Traditional generative phonology makes the assumption that phonological generalizations are made with minimal regard to the frequency of the patterns in question. Thus, for example, Vowel Shift is a central regularity of English phonology, though some of the data that motivate it are not at all frequent (Chomsky & Halle, 1968).
On the other hand, psycholinguistic research has shown that wellformedness judgments very clearly reflect statistical regularities like neighborhood density and phonotactic probability (Coleman & Pierrehumbert, 1997). For example, subjects' judgments of wellformedness for a nonsense form, e.g. "flink" would reflect i) how many words it sounds like, and ii) how frequent the components of the form are in real words.
Finally, what is the role of typological frequency? If a pattern occurs frequently in the languages of the world, what role does it play in any specific language?
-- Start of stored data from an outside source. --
(* ===== verification/FdtEdit.v ===== *)
(** * libfdt: what a read-write change does to the tree

    A change of the structure block moves everything behind it.  [edited]
    describes such a change by its stretch; [items_shift] shows that moved items
    are the same items at other offsets, so a change of the items in the hole of
    a tree changes the tree there only ([edit_tree]), up to offsets. *)

From stdpp Require Import base option list strings.
From S2P Require Import Prelude.
From S2P Require Import BranchHash.
From S2P Require Import FdtBase.
From S2P Require Import FdtTags.
From S2P Require Import FdtTree.
From S2P Require Import FdtRead.
From S2P Require Import FdtReadFacts.
From S2P Require Import FdtCheck.
From S2P Require Import FdtWrite.
From S2P Require Import FdtWriteFacts.
From S2P Require Import FdtRoundtrip.
From S2P Require Import FdtInplace.
From S2P Require Import FdtRw.

(** ** Blobs that can be edited *)

(** Version 17, with the blocks in order. *)
Record rw_ok (m : list Z) : Prop := {
  rw_complete : complete m;
  rw_version : ver m = 17;
  rw_rsvmap : 40 <= rsvbase m;
  rw_struct : rsvbase m + 16 <= sbase m;
  rw_strings : sbase m + word m 36 <= strbase m;
  rw_end : strbase m + word m 32 <= total m
}.

(** The end of the blocks. *)
Notation data_end m := (strbase m + word m 32).

Section RwOk.
Context (m : list Z) (Hrw : rw_ok m).

Lemma rw_bytes : bytes_ok m.
Proof. apply Hrw. Qed.

Lemma rw_sizes : total m <= vsize m /\ total m < 2 ^ 31 - 1 /\ 56 <= vsize m /\ 56 <= sbase m /\ 0 <= word m 36 /\ 0 <= word m 32.
Proof.
  destruct Hrw as [[[Hb _ _ Ht Hsm Hst] _ _ _ _] _ H1 H2 H3 H4]. unfold INT32_MAX in *.
  pose proof (word_range m 36 Hb). pose proof (word_range m 32 Hb). lia.
Qed.

Lemma rw_slimit : slimit m = word m 36.
Proof.
  pose proof rw_sizes. destruct Hrw as [_ Hv _ _ H3 H4]. unfold slimit. rewrite Hv. simpl. lia.
Qed.

Lemma rw_strlimit : strlimit m = word m 32.
Proof. destruct Hrw as [_ Hv _ _ H3 H4]. unfold strlimit. rewrite Hv. simpl. lia. Qed.
(* ===== verification/FdtRwFacts.v ===== *)
(** * libfdt: read-write changes of properties and nodes

    The splices of [fdt_rw.c] and the functions that change a property are shown
    to edit the tree at one place: a property deleted, replaced, extended or
    added, its name found or added to the strings, with an error and the same
    tree when there is no room.

    [fdt_del_node], [fdt_add_subnode] and [fdt_set_name] as edits of the tree. *)

From stdpp Require Import base option list strings.
From S2P Require Import Prelude.
From S2P Require Import BranchHash.
From S2P Require Import FdtBase.
From S2P Require Import FdtTags.
From S2P Require Import FdtTree.
From S2P Require Import FdtRead.
From S2P Require Import FdtReadFacts.
From S2P Require Import FdtCheck.
From S2P Require Import FdtWrite.
From S2P Require Import FdtWriteFacts.
From S2P Require Import FdtFinish.
From S2P Require Import FdtRoundtrip.
From S2P Require Import FdtMachine.
From S2P Require Import FdtInplace.
From S2P Require Import FdtRw.
From S2P Require Import FdtEdit.

(** Runs the returned parts of an operation. *)
Ltac steps := repeat first
  [ rewrite bind_ret
  | progress change (0 =? 0) with true
  | progress change (- FDT_ERR_NOSPACE =? 0) with false
  | progress change (- FDT_ERR_NOSPACE =? - FDT_ERR_NOTFOUND) with false
  | progress change (0 =? - FDT_ERR_NOTFOUND) with false
  | progress cbn [negb option_map of_option andb orb] ].
(** ** The reservation map as a list *)

Definition entry_at (m : list Z) (i : Z) (e : Z * Z) : Prop :=
  dword m (rsvbase m + 16 * i) = e.1 /\ dword m (rsvbase m + 16 * i + 8) = e.2.

(** The entries and the terminator, all before the structure block. *)
Record rsv_list (m : list Z) (rs : list (Z * Z)) : Prop := {
  rv_entries : forall i e, rs !! i = Some e -> entry_at m (Z.of_nat i) e /\ e.2 <> 0;
  rv_end : dword m (rsvbase m + 16 * vsize rs + 8) = 0;
  rv_room : rsvbase m + 16 * vsize rs + 16 <= sbase m
}.

Lemma rsv_list_map m rs : rw_ok m -> rsv_list m rs -> rsvmap_at m (vsize rs).
Proof.
  intros Hrw [H1 H2 H3]. pose proof (rw_sizes m Hrw). pose proof (rw_strings m Hrw). pose proof (rw_end m Hrw).
  pose proof (vsize_nonneg rs). split_and!; [done|lia|done|]. intros i Hi.
  destruct (rsv_lookup_nth rs i Hi) as [e He]. destruct (H1 _ _ He) as [[_ E] Hne]. rewrite Z2Nat.id in E by lia. lia.
Qed.

Lemma num_mem_rsv_list m rs : rw_ok m -> rsv_list m rs -> fdt_num_mem_rsv m = Ret (vsize rs).
Proof.
  intros Hrw Hl. pose proof (rsv_list_map m rs Hrw Hl) as Hmap. pose proof (rw_sizes m Hrw). pose proof (rw_strings m Hrw).
  pose proof (rw_end m Hrw). pose proof (rw_rsvmap m Hrw). pose proof (rw_struct m Hrw).
  destruct (num_mem_rsv_spec m (rw_complete m Hrw)) as [(n & Hn & E)|[_ Hno]]; [lia|lia| |by destruct (Hno _ Hmap)].
  rewrite E. f_equal. by eapply rsvmap_unique.
Qed.

Lemma dword_same m m' a d : (forall i, a <= i < a + 8 -> vget m' (i + d) = vget m i) -> dword m' (a + d) = dword m a.
Proof.
  intros H. unfold dword, word, byte.
  replace (a + d + 4) with (a + 4 + d) by lia.
  replace (a + d + 1) with (a + 1 + d) by lia. replace (a + d + 2) with (a + 2 + d) by lia.
  replace (a + d + 3) with (a + 3 + d) by lia. replace (a + 4 + d + 1) with (a + 4 + 1 + d) by lia.
  replace (a + 4 + d + 2) with (a + 4 + 2 + d) by lia. replace (a + 4 + d + 3) with (a + 4 + 3 + d) by lia.
  by rewrite !H by lia.
Qed.

(** ** Splices of the reservation map *)

(** The map's bytes from [re] on and the other blocks moved by [D]. *)
Record rsv_spliced (m m1 : list Z) (re oldn newn : Z) : Prop := {
  rs_bytes : bytes_ok m1;
  rs_size : vsize m1 = vsize m;
  rs_header : forall i, 0 <= i < 8 \/ 16 <= i < 40 -> vget m1 i = vget m i;
  rs_words : sbase m1 = sbase m + 16 * (newn - oldn) /\ strbase m1 = strbase m + 16 * (newn - oldn);
  rs_before : forall i, 40 <= i < re -> vget m1 i = vget m i;
  rs_after : forall i, re + 16 * oldn <= i < data_end m -> vget m1 (i + 16 * (newn - oldn)) = vget m i
}.

Lemma splice_mem_rsv_ok m re oldn newn :
  rw_ok m -> 40 <= re -> 0 <= oldn <= 1 -> 0 <= newn <= 1 -> re + 16 * oldn <= sbase m ->
  if decide (data_end m + 16 * (newn - oldn) <= total m)
  then exists m1, fdt_splice_mem_rsv_ m re oldn newn = Ret (0, m1) /\ rsv_spliced m m1 re oldn newn
  else fdt_splice_mem_rsv_ m re oldn newn = Ret (- FDT_ERR_NOSPACE, m).
Proof.
  intros Hrw Hre Ho Hn Hend. pose proof (rw_sizes m Hrw) as (Ht & Hsm & Hsz & Hsb & H36 & H32).
  pose proof (rw_end m Hrw) as Hde. pose proof (rw_strings m Hrw) as Hst.
  pose proof (splice_ok m re (16 * oldn) (16 * newn) Hrw ltac:(lia) ltac:(lia) ltac:(lia) ltac:(lia)) as H.
  unfold fdt_splice_mem_rsv_, sizeof_fdt_reserve_entry. rewrite !swrap_small by lia.
  replace (oldn * 16) with (16 * oldn) by lia. replace (newn * 16) with (16 * newn) by lia.
  replace ((newn - oldn) * 16) with (16 * (newn - oldn)) by lia. replace (16 * newn - 16 * oldn) with (16 * (newn - oldn)) in H by lia.
  set (D := 16 * (newn - oldn)) in *. assert (-16 <= D <= 16) as HD by lia.
  case_decide; [|rewrite H; by steps]. destruct H as (m1 & E & [H1 H2 H3 H4]). rewrite E. steps.
  replace (16 * newn - 16 * oldn) with D in H4 by lia.
  unfold fdt_off_dt_struct, move_dt_strings, fdt_off_dt_strings, fdt_set_off_dt_struct, fdt_set_off_dt_strings.
  rewrite fdt32_ld_ok by (done || lia). steps.
  assert (word m1 8 = sbase m) as -> by (apply word_same; intros; apply H3; lia).
  destruct (store32_wrote m1 8 (u32 (sbase m + D))) as (m2 & E2 & W2); [lia|lia|].
  rewrite E2. steps. pose proof (wr_size _ _ _ _ W2). pose proof (wr_bytes _ _ _ _ W2 H1 (be32_ok _)).
  rewrite fdt32_ld_ok by (done || lia). steps.
  rewrite (wrote_word_other _ _ _ _ 12 W2) by (rewrite vsize_be32; lia).
  assert (word m1 12 = strbase m) as -> by (apply word_same; intros; apply H3; lia).
  destruct (store32_wrote m2 12 (u32 (strbase m + D))) as (m3 & E3 & W3); [lia|lia|].
  rewrite E3. steps. pose proof (wr_size _ _ _ _ W3). pose proof (wr_bytes _ _ _ _ W3 ltac:(done) (be32_ok _)).
  exists m3. split; [done|]. rewrite !uwrap_small in * by lia.
  assert (forall i, 0 <= i < 8 \/ 16 <= i -> vget m3 i = vget m1 i) as Hsame.
  { intros i Hi. rewrite (wr_same _ _ _ _ W3), (wr_same _ _ _ _ W2); rewrite ?vsize_be32; done || lia. }
  constructor; [done|lia| | | |]; fold D.
  - intros i Hi. rewrite Hsame by lia. apply H3. lia.
  - rewrite (wrote_word_other _ _ _ _ 8 W3) by (rewrite vsize_be32; lia). rewrite (wrote_word _ _ _ _ W2), (wrote_word _ _ _ _ W3).
    rewrite !uwrap_small by lia. done.
  - intros i Hi. rewrite Hsame by lia. apply H3. lia.
  - intros i Hi. rewrite Hsame by lia. apply H4. lia.
Qed.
Zamuner, Gerken & Hammond (2004) show that language-specific statistical regularities overwhelm typological regularities in acquisition, but what role do they play in wellformedness?
In this talk, we report on a series of experiments designed to investigate the role of typological generalizations with respect to frequency in wellformedness judgments. We find that typological generalizations play a role, but one that is reversed from what we would expect. Specifically, in "ill-formed" nonsense words, typological regularity plays the role we would expect, with typologically rare forms judged less well-formed. However, in "well-formed" nonsense words, typological regularity plays a reverse role: typologically rare forms are judged more well-formed.
These results demonstrate i) that the distinction between "ill-formed" and "well-formed" is a critical one in the nonsense word task, and ii) that typological generalizations must be incorporated in any model of phonological wellformedness.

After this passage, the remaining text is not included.